Expert: Paul Klarreich - 1/24/2007

Question
Hey Mr. Klarreich, just recently we started integration in my calculus class, my has gone on leave due to some difficulties and there is a test assigned in a few days. The review problem has a few questions I cannot answer or come close to figuring out, please help!

Suppose f is continuous and it is known that:
The integral from -1 to 1 f(x)dx=3

Evaluate the integral:
a) The integral from 0 to pi (sinx)f(cosx)dx
b) The integral from 2 to 3 xf(8-x^2)dx

I have an idea that I must use the substitution rule and set u=cosx for a, but i'm not sure on how to proceed. Thank you very much in advance!!

Answer
Questioner:   Joseph Malikay
Category:  Calculus
 
Subject:  Some integration problems
Question:  Hey Mr. Klarreich, just recently we started integration in my calculus class, my has gone on leave due to some difficulties

>> Your what has gone on leave?  Your dog?  [There is this old joke that the best player on the tennis team was reported to be the dog.  Why the dog?  Every time one of the players missed, the coach would yell out that the dog could make that shot.]

and there is a test assigned in a few days. The review problem has a few questions I cannot answer or come close to figuring out, please help!
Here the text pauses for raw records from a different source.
(* ===== verification/BTreeMap.v ===== *)
(** * [alloc::collections::BTreeMap]

    An ordered map is the list of its entries in strictly increasing key order.
    [Compare] is the [Ord] trait of the keys and [TotalOrd] its contract; the
    laws of the map are proved from it. *)

From S2P Require Import Prelude.
#[local] Open Scope Z_scope.

Class Compare (K : Type) := kcmp : K → K → comparison.

Class TotalOrd (K : Type) `{!Compare K} := {
  kcmp_eq a b : kcmp a b = Eq ↔ a = b;
  kcmp_flip a b : kcmp b a = CompOpp (kcmp a b);
  kcmp_trans a b c : kcmp a b = Lt → kcmp b c = Lt → kcmp a c = Lt;
}.

Section ops.
Context {K : Type} `{!Compare K} {V : Type}.

Fixpoint bt_get (k : K) (m : list (K * V)) : option V :=
  match m with
  | [] => None
  | (k', v) :: m => match kcmp k k' with Eq => Some v | _ => bt_get k m end
  end.

Fixpoint bt_insert (k : K) (v : V) (m : list (K * V)) : list (K * V) :=
  match m with
  | [] => [(k, v)]
  | (k', v') :: m' =>
    match kcmp k k' with
    | Lt => (k, v) :: m
    | Eq => (k, v) :: m'
    | Gt => (k', v') :: bt_insert k v m'
    end
  end.

Fixpoint bt_remove (k : K) (m : list (K * V)) : list (K * V) :=
  match m with
  | [] => []
  | (k', v') :: m' => match kcmp k k' with Eq => m' | _ => (k', v') :: bt_remove k m' end
  end.

Definition bt_keys (m : list (K * V)) : list K := m.*1.

(** Every key is less than all the keys after it. *)
Fixpoint bt_sorted (m : list (K * V)) : Prop :=
  match m with
  | [] => True
  | (k, _) :: m => Forall (λ e, kcmp k e.1 = Lt) m ∧ bt_sorted m
  end.
End ops.

Section laws.
Context {K : Type} `{!Compare K, !TotalOrd K} {V : Type}.
Implicit Types (m : list (K * V)).

Lemma kcmp_refl (a : K) : kcmp a a = Eq.
Proof. by apply kcmp_eq. Qed.

Lemma kcmp_ne (a b : K) : a ≠ b → kcmp a b ≠ Eq.
Proof. intros Hne H%kcmp_eq. done. Qed.

Lemma kcmp_gt (a b : K) : kcmp a b = Gt → kcmp b a = Lt.
Proof. intros H. by rw kcmp_flip H. Qed.

(** What was inserted is found. *)
Lemma bt_get_insert k v m : bt_get k (bt_insert k v m) = Some v.
Proof.
  induction m as [|[k' v'] m IH]; simpl; [by rw kcmp_refl|].
  destruct (kcmp k k') eqn:E; simpl; rw ?kcmp_refl ?E //.
Qed.

(** Another key is not affected. *)
Lemma bt_get_insert_ne k k' v m : k ≠ k' → bt_get k' (bt_insert k v m) = bt_get k' m.
Proof.
  intros Hne. induction m as [|[k1 v1] m IH]; simpl.
  { destruct (kcmp k' k) eqn:E; [|done..]. apply kcmp_eq in E. congruence. }
  destruct (kcmp k k1) eqn:E; simpl.
  - apply kcmp_eq in E. subst k1. destruct (kcmp k' k) eqn:E'; [|done..].
    apply kcmp_eq in E'. congruence.
  - destruct (kcmp k' k) eqn:E'; [|done..]. apply kcmp_eq in E'. congruence.
  - by rw IH.
Qed.

Lemma bt_insert_keys k v m (P : K → Prop) :
  P k → Forall (λ e, P e.1) m → Forall (λ e, P e.1) (bt_insert k v m).
Proof.
  intros Hk. induction 1 as [|[k1 v1] m H1 Hm IH]; simpl; [by constructor|].
  destruct (kcmp k k1); constructor; try done; by constructor.
Qed.

Lemma bt_sorted_insert k v m : bt_sorted m → bt_sorted (bt_insert k v m).
Proof.
  induction m as [|[k1 v1] m IH]; simpl; [by repeat constructor|]. intros [Hall Hs].
  destruct (kcmp k k1) eqn:E; simpl.
  - apply kcmp_eq in E. by subst.
  - split; [|done]. constructor; [done|]. eapply Forall_impl; [done|]. intros e He. by eapply kcmp_trans.
  - split; [|by apply IH]. apply (bt_insert_keys k v m (λ x, kcmp k1 x = Lt)); [by apply kcmp_gt|done].
Qed.

Lemma bt_get_None k m : Forall (λ e, kcmp k e.1 = Lt) m → bt_get k m = None.
Proof. induction 1 as [|[k1 v1] m H1 _ IH]; simpl in *; [done|]. by rw H1. Qed.

(** A removed key is gone, the others stay. *)
Lemma bt_get_remove k m : bt_sorted m → bt_get k (bt_remove k m) = None.
Proof.
  induction m as [|[k1 v1] m IH]; simpl; [done|]. intros [Hall Hs].
  destruct (kcmp k k1) eqn:E; simpl.
  - apply kcmp_eq in E. subst. by apply bt_get_None.
  - rw E. by apply IH.
  - rw E. by apply IH.
Qed.

Lemma bt_get_remove_ne k k' m : k ≠ k' → bt_get k' (bt_remove k m) = bt_get k' m.
Proof.
  intros Hne. induction m as [|[k1 v1] m IH]; simpl; [done|]. destruct (kcmp k k1) eqn:E; simpl; rw ?IH //.
  apply kcmp_eq in E. subst k1. destruct (kcmp k' k) eqn:E'; [|done..]. apply kcmp_eq in E'. congruence.
Qed.

Lemma bt_remove_keys k m (P : K → Prop) :
  Forall (λ e, P e.1) m → Forall (λ e, P e.1) (bt_remove k m).
Proof.
  induction 1 as [|[k1 v1] m H1 Hm IH]; simpl; [constructor|].
  destruct (kcmp k k1); [done|by constructor..].
Qed.

Lemma bt_sorted_remove k m : bt_sorted m → bt_sorted (bt_remove k m).
Proof.
  induction m as [|[k1 v1] m IH]; simpl; [done|]. intros [Hall Hs].
  destruct (kcmp k k1) eqn:E; simpl; [done| |];
    (split; [by apply (bt_remove_keys k m (λ x, kcmp k1 x = Lt))|by apply IH]).
Qed.

(** In a sorted map a key occurs once. *)
Lemma bt_sorted_NoDup m : bt_sorted m → NoDup (bt_keys m).
Proof.
  rw /bt_keys. induction m as [|[k1 v1] m IH]; simpl; [constructor|]. intros [Hall Hs].
  constructor; [|by apply IH]. intros ([k2 v2] & E & Hin)%list_elem_of_fmap. simpl in E. subst k2.
  eapply Forall_forall in Hall; [|done]. simpl in Hall. by rw kcmp_refl in Hall.
Qed.
End laws.

(** ** Orders *)

#[export] Instance Z_compare : Compare Z := Z.compare.
#[export] Instance Z_total : TotalOrd Z.
Proof.
  split; rw /kcmp /Z_compare.
  - apply Z.compare_eq_iff.
  - intros a b. apply Z.compare_antisym.
  - intros a b c. rw !Z.compare_lt_iff. lia.
Qed.

#[export] Instance bool_compare : Compare bool := λ a b,
  match a, b with false, true => Lt | true, false => Gt | _, _ => Eq end.
#[export] Instance bool_total : TotalOrd bool.
Proof. split; [by intros [] []; split|by intros [] []|by intros [] [] []]. Qed.

(** Lexicographic order: [Ord] of strings, whose UTF-8 bytes compare as their
    characters do. *)
Fixpoint list_compare {A} `{!Compare A} (l1 l2 : list A) : comparison :=
  match l1, l2 with
  | [], [] => Eq
  | [], _ => Lt
  | _, [] => Gt
  | a :: l1, b :: l2 => match kcmp a b with Eq => list_compare l1 l2 | c => c end
  end.
#[export] Instance list_compare_inst {A} `{!Compare A} : Compare (list A) := list_compare.
#[export] Instance list_total {A} `{!Compare A, !TotalOrd A} : TotalOrd (list A).
Proof.
  split; rw /kcmp /list_compare_inst.
  - intros l1. induction l1 as [|a l1 IH]; intros [|b l2]; simpl; try done.
    destruct (kcmp a b) eqn:E.
    + apply kcmp_eq in E. subst. rw IH. naive_solver.
    + split; [done|]. intros [= <- _]. by rw kcmp_refl in E.
    + split; [done|]. intros [= <- _]. by rw kcmp_refl in E.
  - intros l1. induction l1 as [|a l1 IH]; intros [|b l2]; simpl; try done.
    rw (kcmp_flip a b). destruct (kcmp a b); simpl; [apply IH|done..].
  - intros l1. induction l1 as [|a l1 IH]; intros [|b l2] [|c l3]; simpl; try done.
    destruct (kcmp a b) eqn:E1; [|destruct (kcmp b c) eqn:E2|done]; try done.
    + apply kcmp_eq in E1. subst b. destruct (kcmp a c); [|done..]. apply IH.
    + apply kcmp_eq in E2. subst c. by rw E1.
    + intros _ _. by rw (kcmp_trans a b c).
Qed.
Suppose f is continuous and it is known that:
The integral from -1 to 1 f(x)dx=3

Evaluate the integral:
a) The integral from 0 to pi (sinx)f(cosx)dx
b) The integral from 2 to 3 xf(8-x^2)dx

I have an idea that I must use the substitution rule and set u=cosx for a, but i'm not sure on how to proceed. Thank you very much in advance!!
...................................................
Hi, Joseph,
--------------------- Preliminary note.-----------
Since you are in a hurry I am trying to send a quick answer.  The first of your two is straightforward, the second is not.  Perhaps either (1) you mistyped something, or (2) your instructor has some really cute way to do part b.  If I come up with something in the next couple of days I'll send it along.
--------------------------------------------------
Yes, these are substitution integrals.  Your job will be to make the example integral match:

{1
|   f(x) dx
}-1
which, as you said, is equal to 3.

Keep in mind that the 'x' in that is a 'dummy variable' -- it disappears after you do the work.  So all of these:
{1
|   f(t) dt
}-1

{1
|   f(w) dw
}-1

etc.  are equal to 3.

Now when you do a substitution in a DEFINITE integral, you are supposed to change the boundaries of integration at the same time.  When you write:

{1
|   f(x) dx
}-1

you really mean:

{x=1
|   f(x) dx
}x=-1

So we will do that as part of the substitution process.
......................................

a) The integral from 0 to pi (sinx)f(cosx)dx

{x=pi
|   sin x f(cos x) dx
}x=0

Let  u = cos x.  Then we have:

du = - sin x dx  and  sin x dx = - du
At  x = 0, u = cos 0 = 1
At  x = pi, u = cos pi = -1.

Do the substitution:

{u=-1
|     - f(u) du
}u=1  

Now use the integration property that says if you switch the boundaries and integrate the 'other way', you get a minus sign (or you lose one).  So that becomes:

{u=1
|     + f(u) du
}u=-1  

which is equal to 3.

b) The integral from 2 to 3 of  x f(8-x^2)dx

{x=3
|    x f(8 - x^2) dx
}x=2

Let  u = 8 - x^2.
du = -2x dx,  and  x dx = - du/2
At x = 2,  u = 8 - 2^2 = 4
At x = 3,  u = 8 - 3^2 = -1

{u=-1    -1
|        --- f(u) du
}u=4      2

{u=4     1
|       --- f(u) du
}u=-1    2

Now this is not good.  The boundaries have to reduce to  -1 to 1 and they don't.
I'll see if I can come up with something soon.